AIM OF THE TASK:
Write out, word for word, the part of the listing below that opens with the line containing "Proof. intros Hx Hy." and closes with the line containing "let? rs := normalized_routes", keeping both of those lines and adding no others.

(PROVIDED RECORDS)

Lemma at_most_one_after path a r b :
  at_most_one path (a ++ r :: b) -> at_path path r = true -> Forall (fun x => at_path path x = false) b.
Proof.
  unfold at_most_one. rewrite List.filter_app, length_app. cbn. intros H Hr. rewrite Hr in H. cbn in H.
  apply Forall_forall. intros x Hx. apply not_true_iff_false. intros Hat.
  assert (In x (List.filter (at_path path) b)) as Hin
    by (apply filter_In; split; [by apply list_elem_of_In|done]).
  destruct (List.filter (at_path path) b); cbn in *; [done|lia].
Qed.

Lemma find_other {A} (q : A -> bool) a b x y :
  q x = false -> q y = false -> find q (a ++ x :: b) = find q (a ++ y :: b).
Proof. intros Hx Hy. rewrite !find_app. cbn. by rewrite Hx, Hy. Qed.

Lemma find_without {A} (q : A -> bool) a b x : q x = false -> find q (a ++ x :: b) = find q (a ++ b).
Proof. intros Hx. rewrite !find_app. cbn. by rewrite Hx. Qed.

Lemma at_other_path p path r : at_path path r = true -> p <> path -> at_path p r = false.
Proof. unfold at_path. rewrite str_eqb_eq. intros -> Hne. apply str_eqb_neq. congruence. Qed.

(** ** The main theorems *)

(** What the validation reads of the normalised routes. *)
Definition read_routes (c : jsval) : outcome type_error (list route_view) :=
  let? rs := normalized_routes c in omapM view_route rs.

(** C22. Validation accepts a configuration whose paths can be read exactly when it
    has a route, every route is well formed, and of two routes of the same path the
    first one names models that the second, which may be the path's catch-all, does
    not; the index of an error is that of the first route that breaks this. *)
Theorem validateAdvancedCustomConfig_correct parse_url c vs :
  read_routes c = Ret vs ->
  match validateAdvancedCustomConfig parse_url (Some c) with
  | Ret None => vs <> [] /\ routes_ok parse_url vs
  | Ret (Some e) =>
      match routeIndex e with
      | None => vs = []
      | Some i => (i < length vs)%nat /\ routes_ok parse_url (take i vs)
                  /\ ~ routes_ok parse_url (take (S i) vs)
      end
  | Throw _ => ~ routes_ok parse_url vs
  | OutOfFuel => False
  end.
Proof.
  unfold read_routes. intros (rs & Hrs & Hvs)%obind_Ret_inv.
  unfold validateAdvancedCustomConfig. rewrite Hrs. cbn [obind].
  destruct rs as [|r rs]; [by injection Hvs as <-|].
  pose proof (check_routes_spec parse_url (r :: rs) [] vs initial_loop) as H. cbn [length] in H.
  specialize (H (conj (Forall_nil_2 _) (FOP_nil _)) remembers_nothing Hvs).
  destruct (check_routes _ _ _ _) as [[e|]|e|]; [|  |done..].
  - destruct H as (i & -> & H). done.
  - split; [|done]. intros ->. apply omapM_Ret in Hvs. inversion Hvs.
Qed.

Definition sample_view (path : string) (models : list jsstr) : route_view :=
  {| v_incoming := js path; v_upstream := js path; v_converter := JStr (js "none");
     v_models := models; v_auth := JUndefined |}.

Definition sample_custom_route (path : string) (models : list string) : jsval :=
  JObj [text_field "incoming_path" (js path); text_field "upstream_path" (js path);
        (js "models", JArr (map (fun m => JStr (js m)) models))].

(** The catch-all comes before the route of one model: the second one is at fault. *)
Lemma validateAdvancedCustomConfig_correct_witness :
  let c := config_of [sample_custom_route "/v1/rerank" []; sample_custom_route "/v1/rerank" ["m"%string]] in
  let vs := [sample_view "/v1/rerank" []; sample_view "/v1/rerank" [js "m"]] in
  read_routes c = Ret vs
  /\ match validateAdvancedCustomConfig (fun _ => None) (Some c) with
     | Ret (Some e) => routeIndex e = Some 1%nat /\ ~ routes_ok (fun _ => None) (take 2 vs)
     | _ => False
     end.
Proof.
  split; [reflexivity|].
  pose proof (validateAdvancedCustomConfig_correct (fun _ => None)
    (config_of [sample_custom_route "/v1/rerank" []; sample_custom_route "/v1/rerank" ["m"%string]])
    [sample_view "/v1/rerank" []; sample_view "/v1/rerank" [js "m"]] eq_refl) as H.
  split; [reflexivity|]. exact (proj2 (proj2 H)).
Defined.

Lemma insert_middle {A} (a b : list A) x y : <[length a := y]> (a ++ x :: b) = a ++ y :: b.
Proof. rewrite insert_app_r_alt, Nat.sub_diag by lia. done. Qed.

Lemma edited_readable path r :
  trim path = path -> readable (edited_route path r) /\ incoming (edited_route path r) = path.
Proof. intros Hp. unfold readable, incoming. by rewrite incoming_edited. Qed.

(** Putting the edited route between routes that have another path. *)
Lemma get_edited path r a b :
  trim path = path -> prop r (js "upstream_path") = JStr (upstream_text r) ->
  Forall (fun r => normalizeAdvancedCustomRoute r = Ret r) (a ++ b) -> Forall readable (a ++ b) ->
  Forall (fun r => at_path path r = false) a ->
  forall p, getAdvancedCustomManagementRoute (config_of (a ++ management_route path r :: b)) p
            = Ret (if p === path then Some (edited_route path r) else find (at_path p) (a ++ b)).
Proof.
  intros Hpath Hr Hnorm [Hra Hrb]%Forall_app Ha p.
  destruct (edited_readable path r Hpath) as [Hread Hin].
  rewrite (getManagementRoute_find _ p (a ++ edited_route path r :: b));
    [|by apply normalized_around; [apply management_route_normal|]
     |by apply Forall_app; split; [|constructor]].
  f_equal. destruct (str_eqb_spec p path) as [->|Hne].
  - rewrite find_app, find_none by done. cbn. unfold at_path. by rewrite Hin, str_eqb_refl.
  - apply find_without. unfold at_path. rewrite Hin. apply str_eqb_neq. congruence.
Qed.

(End PROVIDED RECORDS)
(PROVIDED RECORDS)

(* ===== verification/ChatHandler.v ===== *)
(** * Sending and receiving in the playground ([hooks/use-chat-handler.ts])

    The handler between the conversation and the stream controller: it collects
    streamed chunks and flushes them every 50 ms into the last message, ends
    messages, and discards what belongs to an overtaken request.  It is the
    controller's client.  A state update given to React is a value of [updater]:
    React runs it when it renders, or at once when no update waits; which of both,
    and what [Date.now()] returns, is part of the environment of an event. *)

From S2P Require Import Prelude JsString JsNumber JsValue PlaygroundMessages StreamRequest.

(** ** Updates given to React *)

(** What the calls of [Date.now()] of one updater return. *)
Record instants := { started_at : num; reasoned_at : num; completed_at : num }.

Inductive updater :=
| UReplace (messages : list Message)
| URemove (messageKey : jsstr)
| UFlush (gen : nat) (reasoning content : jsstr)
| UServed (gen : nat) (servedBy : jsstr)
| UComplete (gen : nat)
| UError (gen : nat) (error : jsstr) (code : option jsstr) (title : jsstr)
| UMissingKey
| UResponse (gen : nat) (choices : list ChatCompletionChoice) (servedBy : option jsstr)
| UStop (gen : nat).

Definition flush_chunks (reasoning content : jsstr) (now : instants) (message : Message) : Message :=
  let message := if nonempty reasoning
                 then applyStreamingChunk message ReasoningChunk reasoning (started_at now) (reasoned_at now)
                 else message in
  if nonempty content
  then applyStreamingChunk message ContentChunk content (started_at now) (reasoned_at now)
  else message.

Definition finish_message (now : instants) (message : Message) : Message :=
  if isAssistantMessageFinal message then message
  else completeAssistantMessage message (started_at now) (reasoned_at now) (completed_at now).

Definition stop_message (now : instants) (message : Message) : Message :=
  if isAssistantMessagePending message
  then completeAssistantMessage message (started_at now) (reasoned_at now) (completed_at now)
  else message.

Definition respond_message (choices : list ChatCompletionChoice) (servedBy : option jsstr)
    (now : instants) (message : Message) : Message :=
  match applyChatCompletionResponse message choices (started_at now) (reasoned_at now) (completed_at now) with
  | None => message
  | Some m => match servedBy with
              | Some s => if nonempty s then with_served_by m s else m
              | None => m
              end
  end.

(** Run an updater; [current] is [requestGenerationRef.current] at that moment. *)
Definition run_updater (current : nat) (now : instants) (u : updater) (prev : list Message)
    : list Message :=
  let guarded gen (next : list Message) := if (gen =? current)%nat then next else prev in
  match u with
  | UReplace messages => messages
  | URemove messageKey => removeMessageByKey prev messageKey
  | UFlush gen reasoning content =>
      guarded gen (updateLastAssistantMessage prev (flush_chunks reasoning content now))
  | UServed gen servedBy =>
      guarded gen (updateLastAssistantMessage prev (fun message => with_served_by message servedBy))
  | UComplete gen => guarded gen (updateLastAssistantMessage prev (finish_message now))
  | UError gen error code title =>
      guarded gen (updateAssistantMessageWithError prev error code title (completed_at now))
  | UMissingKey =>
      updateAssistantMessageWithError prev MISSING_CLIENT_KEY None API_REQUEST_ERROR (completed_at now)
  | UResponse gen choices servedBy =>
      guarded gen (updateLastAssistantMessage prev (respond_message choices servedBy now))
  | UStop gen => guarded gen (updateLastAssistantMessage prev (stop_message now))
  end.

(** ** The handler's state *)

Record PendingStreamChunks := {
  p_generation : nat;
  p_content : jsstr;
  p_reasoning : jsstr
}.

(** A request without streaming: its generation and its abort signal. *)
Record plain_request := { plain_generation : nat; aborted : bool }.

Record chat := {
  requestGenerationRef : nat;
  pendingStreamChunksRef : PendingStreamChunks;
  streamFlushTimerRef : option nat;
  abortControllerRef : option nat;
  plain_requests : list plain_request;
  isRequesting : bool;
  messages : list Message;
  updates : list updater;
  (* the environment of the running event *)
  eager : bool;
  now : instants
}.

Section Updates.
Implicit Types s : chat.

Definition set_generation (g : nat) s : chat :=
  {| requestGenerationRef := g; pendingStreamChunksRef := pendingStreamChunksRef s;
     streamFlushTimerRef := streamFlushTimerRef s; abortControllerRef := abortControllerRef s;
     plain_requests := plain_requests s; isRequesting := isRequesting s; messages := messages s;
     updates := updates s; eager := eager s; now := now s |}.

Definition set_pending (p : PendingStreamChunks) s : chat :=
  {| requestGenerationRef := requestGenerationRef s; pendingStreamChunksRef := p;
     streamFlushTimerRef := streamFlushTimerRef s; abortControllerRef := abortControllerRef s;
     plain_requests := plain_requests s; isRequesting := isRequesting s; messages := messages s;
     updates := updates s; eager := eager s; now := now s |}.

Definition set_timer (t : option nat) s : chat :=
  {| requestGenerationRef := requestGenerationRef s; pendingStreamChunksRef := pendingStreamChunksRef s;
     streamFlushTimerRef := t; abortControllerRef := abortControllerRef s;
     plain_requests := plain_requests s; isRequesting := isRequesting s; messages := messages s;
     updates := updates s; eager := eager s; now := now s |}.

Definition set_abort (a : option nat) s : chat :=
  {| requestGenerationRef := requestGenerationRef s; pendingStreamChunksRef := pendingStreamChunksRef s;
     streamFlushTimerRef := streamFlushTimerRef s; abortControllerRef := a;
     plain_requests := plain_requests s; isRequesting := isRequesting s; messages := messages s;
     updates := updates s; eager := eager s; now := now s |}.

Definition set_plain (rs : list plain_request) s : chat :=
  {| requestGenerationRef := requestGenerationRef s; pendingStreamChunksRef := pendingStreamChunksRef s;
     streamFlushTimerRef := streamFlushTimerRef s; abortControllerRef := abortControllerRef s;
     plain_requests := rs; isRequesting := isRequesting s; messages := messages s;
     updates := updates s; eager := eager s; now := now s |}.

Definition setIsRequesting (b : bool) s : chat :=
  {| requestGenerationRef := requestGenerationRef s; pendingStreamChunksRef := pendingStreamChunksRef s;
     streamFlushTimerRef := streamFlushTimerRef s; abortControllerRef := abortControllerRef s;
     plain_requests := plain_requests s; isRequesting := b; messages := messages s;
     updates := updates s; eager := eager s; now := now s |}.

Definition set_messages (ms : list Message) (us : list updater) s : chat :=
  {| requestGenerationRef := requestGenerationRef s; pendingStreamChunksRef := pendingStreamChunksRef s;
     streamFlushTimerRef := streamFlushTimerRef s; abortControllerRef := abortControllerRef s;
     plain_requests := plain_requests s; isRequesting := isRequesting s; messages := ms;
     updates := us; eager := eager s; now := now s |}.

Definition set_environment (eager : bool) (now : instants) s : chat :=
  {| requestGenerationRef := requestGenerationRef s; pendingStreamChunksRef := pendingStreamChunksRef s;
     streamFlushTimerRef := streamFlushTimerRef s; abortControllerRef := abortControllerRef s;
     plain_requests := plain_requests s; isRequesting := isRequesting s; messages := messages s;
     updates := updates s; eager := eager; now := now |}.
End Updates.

(End PROVIDED RECORDS)
(PROVIDED RECORDS)

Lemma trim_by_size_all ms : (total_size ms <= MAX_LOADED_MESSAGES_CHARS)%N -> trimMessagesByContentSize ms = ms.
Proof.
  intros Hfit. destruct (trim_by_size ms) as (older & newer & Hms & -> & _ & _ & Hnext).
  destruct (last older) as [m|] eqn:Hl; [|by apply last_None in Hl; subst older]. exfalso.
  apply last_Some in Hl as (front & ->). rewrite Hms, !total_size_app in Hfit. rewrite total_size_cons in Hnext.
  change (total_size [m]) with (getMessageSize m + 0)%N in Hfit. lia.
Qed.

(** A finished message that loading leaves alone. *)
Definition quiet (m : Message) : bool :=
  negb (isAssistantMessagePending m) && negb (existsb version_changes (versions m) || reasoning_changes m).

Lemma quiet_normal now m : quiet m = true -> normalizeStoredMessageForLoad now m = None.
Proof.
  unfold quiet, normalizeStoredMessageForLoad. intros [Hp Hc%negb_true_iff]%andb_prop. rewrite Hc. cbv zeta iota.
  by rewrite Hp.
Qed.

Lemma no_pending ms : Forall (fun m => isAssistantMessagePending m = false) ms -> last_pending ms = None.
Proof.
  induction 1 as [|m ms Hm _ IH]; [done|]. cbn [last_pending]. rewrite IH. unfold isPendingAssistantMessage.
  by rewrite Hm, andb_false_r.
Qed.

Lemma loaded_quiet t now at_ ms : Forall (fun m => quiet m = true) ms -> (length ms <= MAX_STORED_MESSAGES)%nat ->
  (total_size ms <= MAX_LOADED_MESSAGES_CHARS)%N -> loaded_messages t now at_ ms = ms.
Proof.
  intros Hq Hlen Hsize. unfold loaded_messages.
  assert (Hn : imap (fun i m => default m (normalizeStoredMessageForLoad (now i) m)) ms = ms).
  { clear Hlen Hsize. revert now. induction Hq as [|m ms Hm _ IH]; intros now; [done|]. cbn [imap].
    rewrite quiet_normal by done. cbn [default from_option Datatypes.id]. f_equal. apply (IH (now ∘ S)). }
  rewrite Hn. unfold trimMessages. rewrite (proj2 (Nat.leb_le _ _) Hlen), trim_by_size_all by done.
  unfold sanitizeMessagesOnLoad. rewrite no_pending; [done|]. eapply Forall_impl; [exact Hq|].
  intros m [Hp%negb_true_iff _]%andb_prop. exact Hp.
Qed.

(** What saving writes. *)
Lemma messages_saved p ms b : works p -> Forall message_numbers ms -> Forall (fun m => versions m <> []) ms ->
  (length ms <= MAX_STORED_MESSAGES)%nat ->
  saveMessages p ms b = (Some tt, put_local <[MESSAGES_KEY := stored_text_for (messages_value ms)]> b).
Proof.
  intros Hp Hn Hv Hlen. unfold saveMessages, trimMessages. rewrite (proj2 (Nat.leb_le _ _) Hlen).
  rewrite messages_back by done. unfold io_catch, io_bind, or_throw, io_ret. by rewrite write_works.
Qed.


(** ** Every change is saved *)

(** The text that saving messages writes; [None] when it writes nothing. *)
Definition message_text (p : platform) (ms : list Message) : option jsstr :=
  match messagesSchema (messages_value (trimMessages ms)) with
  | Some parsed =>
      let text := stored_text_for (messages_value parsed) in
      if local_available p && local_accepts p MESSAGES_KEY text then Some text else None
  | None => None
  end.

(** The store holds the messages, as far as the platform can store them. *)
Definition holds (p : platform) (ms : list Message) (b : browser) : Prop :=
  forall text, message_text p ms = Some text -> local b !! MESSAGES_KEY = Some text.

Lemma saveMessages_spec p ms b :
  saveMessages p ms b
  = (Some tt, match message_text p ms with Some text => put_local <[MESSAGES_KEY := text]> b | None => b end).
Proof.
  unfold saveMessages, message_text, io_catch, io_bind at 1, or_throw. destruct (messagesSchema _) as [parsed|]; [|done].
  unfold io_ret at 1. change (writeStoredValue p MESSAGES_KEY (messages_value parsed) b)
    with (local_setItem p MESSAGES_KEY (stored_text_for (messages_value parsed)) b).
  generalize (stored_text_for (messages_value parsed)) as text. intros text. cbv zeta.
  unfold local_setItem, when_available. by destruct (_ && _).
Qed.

(End PROVIDED RECORDS)

FINAL ANSWER:
Proof. intros Hx Hy. rewrite !find_app. cbn. by rewrite Hx, Hy. Qed.

Lemma find_without {A} (q : A -> bool) a b x : q x = false -> find q (a ++ x :: b) = find q (a ++ b).
Proof. intros Hx. rewrite !find_app. cbn. by rewrite Hx. Qed.

Lemma at_other_path p path r : at_path path r = true -> p <> path -> at_path p r = false.
Proof. unfold at_path. rewrite str_eqb_eq. intros -> Hne. apply str_eqb_neq. congruence. Qed.

(** ** The main theorems *)

(** What the validation reads of the normalised routes. *)
Definition read_routes (c : jsval) : outcome type_error (list route_view) :=
  let? rs := normalized_routes c in omapM view_route rs.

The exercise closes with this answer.